Task directions >>
Every line of the material below that contains the string "Instance" must appear in the answer.

━━ Data for the task ━━

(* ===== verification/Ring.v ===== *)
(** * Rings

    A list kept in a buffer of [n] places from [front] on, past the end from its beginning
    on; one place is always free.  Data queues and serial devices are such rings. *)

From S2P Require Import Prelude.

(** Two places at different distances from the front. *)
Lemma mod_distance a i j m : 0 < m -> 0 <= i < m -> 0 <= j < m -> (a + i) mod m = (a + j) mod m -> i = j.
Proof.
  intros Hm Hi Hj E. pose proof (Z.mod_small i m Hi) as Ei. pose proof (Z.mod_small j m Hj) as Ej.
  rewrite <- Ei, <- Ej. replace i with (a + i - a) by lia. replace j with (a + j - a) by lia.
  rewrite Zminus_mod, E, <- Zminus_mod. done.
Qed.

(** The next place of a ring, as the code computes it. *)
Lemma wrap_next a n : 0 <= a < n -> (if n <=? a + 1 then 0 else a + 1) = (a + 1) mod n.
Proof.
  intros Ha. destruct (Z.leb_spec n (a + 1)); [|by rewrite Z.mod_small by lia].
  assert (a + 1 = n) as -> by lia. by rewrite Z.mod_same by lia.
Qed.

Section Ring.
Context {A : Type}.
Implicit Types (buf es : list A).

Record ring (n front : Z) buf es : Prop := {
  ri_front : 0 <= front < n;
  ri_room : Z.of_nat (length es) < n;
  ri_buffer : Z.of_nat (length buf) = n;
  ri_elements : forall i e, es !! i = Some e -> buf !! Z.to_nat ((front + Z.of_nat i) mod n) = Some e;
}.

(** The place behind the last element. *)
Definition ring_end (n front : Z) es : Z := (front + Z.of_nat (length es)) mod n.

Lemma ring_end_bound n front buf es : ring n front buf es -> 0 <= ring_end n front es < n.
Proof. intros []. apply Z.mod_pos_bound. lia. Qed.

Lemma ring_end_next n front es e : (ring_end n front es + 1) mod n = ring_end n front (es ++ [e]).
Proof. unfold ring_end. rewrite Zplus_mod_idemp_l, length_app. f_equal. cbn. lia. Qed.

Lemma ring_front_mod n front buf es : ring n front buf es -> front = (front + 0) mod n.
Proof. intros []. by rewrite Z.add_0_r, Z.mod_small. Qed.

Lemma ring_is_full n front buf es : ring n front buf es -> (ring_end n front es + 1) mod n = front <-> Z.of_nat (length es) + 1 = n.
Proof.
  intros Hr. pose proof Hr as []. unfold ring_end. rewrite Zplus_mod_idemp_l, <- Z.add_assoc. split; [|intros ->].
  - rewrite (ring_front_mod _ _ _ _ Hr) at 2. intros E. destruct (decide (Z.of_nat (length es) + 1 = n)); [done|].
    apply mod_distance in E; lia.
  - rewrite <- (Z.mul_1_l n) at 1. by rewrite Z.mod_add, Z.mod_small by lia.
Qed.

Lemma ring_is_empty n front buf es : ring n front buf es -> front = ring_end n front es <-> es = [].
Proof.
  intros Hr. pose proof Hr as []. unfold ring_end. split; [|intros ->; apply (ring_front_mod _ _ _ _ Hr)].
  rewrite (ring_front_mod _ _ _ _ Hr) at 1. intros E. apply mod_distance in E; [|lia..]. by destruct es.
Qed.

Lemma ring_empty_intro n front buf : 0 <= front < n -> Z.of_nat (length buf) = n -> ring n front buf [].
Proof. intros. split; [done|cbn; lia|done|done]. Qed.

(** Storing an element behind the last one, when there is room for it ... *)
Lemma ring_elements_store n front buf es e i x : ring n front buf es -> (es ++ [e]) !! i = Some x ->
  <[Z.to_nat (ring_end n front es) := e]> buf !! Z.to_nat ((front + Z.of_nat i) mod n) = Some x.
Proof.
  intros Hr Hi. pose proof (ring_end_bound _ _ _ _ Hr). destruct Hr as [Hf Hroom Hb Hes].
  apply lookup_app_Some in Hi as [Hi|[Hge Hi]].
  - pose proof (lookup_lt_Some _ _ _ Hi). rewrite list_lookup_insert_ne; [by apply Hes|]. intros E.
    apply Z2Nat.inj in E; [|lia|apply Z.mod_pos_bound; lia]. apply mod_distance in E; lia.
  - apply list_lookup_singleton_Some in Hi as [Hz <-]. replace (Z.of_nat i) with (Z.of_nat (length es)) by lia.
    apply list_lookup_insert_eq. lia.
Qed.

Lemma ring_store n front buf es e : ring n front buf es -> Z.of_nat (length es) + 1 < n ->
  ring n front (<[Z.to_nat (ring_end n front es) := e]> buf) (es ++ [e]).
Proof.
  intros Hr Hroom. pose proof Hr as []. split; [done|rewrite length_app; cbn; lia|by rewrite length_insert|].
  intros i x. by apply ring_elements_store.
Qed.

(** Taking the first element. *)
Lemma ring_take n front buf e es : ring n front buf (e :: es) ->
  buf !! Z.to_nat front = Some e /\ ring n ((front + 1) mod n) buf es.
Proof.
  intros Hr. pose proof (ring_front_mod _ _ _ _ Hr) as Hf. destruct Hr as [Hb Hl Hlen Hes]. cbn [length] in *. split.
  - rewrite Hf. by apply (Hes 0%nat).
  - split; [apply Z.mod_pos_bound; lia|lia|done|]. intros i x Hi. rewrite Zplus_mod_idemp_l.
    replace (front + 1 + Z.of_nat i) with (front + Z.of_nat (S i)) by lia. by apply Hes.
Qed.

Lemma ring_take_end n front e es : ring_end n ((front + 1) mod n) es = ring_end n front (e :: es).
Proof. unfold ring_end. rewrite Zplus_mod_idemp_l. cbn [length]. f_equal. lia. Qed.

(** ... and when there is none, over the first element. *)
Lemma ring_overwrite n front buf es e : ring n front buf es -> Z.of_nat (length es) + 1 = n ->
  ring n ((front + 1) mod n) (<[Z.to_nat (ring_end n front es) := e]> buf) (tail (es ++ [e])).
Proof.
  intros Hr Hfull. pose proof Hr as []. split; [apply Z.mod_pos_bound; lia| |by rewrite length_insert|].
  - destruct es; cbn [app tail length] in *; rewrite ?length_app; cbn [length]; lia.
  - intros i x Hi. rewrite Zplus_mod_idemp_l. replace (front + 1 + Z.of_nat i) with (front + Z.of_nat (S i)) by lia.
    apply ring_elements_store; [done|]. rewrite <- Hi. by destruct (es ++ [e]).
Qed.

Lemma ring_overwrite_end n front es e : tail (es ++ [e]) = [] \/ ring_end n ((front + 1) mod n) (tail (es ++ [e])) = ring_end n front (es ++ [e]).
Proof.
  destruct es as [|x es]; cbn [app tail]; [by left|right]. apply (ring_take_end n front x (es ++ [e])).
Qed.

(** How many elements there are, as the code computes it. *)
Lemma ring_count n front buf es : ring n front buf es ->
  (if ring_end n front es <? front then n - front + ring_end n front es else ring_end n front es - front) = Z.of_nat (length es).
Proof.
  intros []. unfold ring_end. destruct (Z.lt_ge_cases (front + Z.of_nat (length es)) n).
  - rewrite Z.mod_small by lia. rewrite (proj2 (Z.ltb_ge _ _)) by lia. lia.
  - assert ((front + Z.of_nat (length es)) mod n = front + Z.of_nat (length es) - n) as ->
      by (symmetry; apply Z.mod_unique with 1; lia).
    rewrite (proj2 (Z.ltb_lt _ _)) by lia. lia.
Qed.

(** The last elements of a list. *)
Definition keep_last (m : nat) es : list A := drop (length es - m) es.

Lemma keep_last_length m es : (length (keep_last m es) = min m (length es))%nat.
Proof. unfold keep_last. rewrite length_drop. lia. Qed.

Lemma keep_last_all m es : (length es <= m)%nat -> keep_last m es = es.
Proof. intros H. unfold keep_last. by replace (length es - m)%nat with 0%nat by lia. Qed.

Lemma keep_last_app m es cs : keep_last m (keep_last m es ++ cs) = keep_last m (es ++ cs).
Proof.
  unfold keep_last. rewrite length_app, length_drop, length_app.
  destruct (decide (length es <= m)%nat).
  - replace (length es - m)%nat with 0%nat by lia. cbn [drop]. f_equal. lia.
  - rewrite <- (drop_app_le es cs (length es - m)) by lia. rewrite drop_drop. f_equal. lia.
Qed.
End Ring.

━━━
━━ Data for the task ━━

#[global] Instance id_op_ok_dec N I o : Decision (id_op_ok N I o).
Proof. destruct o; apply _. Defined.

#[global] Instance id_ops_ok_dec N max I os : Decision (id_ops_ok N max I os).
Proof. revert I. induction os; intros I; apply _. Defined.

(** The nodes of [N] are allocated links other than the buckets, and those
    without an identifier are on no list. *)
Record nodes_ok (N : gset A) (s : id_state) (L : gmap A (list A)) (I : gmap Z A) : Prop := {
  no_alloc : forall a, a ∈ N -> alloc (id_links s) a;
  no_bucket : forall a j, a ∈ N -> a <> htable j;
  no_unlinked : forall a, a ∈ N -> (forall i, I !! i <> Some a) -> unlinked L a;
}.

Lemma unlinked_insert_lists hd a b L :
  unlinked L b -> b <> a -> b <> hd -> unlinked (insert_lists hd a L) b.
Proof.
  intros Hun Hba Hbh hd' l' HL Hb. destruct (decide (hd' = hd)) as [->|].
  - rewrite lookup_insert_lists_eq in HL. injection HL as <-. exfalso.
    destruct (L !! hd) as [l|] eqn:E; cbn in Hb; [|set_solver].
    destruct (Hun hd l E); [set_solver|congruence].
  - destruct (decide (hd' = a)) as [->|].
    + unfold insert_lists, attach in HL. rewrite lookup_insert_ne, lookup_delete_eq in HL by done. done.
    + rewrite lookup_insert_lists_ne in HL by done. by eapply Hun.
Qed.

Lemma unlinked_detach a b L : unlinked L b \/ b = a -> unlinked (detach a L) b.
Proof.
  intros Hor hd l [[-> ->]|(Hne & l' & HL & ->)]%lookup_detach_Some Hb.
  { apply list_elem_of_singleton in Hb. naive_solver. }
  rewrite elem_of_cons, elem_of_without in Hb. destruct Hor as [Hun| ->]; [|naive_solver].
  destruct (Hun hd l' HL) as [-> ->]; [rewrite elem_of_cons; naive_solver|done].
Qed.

━━━
━━ Data for the task ━━

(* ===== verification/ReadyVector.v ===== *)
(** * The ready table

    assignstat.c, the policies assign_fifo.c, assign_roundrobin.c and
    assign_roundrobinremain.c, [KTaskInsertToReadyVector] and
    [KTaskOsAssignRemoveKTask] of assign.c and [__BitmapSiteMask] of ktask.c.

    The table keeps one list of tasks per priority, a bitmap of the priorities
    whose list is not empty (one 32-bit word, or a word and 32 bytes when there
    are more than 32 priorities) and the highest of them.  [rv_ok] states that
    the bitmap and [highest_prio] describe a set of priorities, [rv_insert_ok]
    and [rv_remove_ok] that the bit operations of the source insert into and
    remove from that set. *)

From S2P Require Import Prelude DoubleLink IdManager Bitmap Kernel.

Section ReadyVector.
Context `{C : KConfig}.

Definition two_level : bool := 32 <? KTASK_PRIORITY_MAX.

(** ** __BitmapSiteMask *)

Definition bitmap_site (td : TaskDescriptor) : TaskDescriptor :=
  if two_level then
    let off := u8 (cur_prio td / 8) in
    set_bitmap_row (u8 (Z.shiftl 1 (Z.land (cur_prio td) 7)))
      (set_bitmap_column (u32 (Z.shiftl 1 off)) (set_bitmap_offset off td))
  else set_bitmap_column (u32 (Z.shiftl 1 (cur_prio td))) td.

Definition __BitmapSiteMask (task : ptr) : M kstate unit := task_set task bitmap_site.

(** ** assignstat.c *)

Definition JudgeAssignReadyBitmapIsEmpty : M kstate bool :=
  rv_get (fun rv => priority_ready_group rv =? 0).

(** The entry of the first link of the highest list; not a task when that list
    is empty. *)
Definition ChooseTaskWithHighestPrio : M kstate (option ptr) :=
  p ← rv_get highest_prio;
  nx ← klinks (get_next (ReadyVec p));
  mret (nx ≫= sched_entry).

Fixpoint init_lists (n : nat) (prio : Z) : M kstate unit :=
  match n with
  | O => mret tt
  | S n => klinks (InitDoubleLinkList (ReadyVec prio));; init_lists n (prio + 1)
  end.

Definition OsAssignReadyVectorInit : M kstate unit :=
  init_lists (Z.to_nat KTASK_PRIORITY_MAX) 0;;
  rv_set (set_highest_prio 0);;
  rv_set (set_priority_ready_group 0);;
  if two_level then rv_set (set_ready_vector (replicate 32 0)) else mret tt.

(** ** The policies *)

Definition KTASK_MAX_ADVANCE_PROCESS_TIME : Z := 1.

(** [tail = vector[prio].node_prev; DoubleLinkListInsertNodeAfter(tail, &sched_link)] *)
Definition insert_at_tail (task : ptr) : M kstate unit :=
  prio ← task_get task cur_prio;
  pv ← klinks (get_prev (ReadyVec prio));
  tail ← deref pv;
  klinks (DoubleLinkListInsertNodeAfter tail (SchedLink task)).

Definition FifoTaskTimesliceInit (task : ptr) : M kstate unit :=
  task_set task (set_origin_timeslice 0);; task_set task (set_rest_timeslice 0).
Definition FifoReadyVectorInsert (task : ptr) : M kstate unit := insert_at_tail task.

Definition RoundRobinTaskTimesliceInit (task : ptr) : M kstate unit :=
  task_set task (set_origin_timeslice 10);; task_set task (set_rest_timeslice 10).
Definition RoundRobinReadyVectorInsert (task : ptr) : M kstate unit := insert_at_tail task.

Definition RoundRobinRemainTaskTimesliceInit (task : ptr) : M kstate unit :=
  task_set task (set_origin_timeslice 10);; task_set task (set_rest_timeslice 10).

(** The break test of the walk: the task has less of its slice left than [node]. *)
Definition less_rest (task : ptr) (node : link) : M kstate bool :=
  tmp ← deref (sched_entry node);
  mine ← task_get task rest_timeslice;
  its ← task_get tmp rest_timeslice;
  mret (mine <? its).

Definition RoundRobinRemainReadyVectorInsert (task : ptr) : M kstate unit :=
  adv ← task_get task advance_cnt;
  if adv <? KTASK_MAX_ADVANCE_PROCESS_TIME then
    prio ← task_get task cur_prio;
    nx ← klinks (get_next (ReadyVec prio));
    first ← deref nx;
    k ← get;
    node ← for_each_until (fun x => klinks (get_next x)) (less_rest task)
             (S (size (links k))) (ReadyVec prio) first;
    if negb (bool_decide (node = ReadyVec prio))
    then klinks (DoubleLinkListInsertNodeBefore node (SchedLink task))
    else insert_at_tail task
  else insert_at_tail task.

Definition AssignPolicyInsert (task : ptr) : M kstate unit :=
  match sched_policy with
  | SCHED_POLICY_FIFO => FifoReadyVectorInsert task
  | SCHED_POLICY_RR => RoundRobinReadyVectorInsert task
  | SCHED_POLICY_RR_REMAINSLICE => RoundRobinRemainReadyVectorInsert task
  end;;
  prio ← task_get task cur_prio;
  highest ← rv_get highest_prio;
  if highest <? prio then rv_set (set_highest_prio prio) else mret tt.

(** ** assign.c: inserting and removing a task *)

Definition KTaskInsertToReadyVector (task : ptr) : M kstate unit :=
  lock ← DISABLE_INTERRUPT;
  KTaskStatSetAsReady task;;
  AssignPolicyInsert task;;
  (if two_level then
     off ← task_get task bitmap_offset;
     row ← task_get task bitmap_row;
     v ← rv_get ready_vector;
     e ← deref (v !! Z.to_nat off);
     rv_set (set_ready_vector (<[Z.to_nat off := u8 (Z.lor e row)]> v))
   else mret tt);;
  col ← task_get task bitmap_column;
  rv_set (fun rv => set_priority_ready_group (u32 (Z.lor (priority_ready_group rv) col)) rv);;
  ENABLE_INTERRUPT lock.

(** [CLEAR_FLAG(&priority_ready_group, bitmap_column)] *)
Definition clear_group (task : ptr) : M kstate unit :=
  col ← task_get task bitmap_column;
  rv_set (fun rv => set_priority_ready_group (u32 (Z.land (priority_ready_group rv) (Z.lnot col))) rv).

━━━

Exercise output >>
#[global] Instance id_op_ok_dec N I o : Decision (id_op_ok N I o).
#[global] Instance id_ops_ok_dec N max I os : Decision (id_ops_ok N max I os).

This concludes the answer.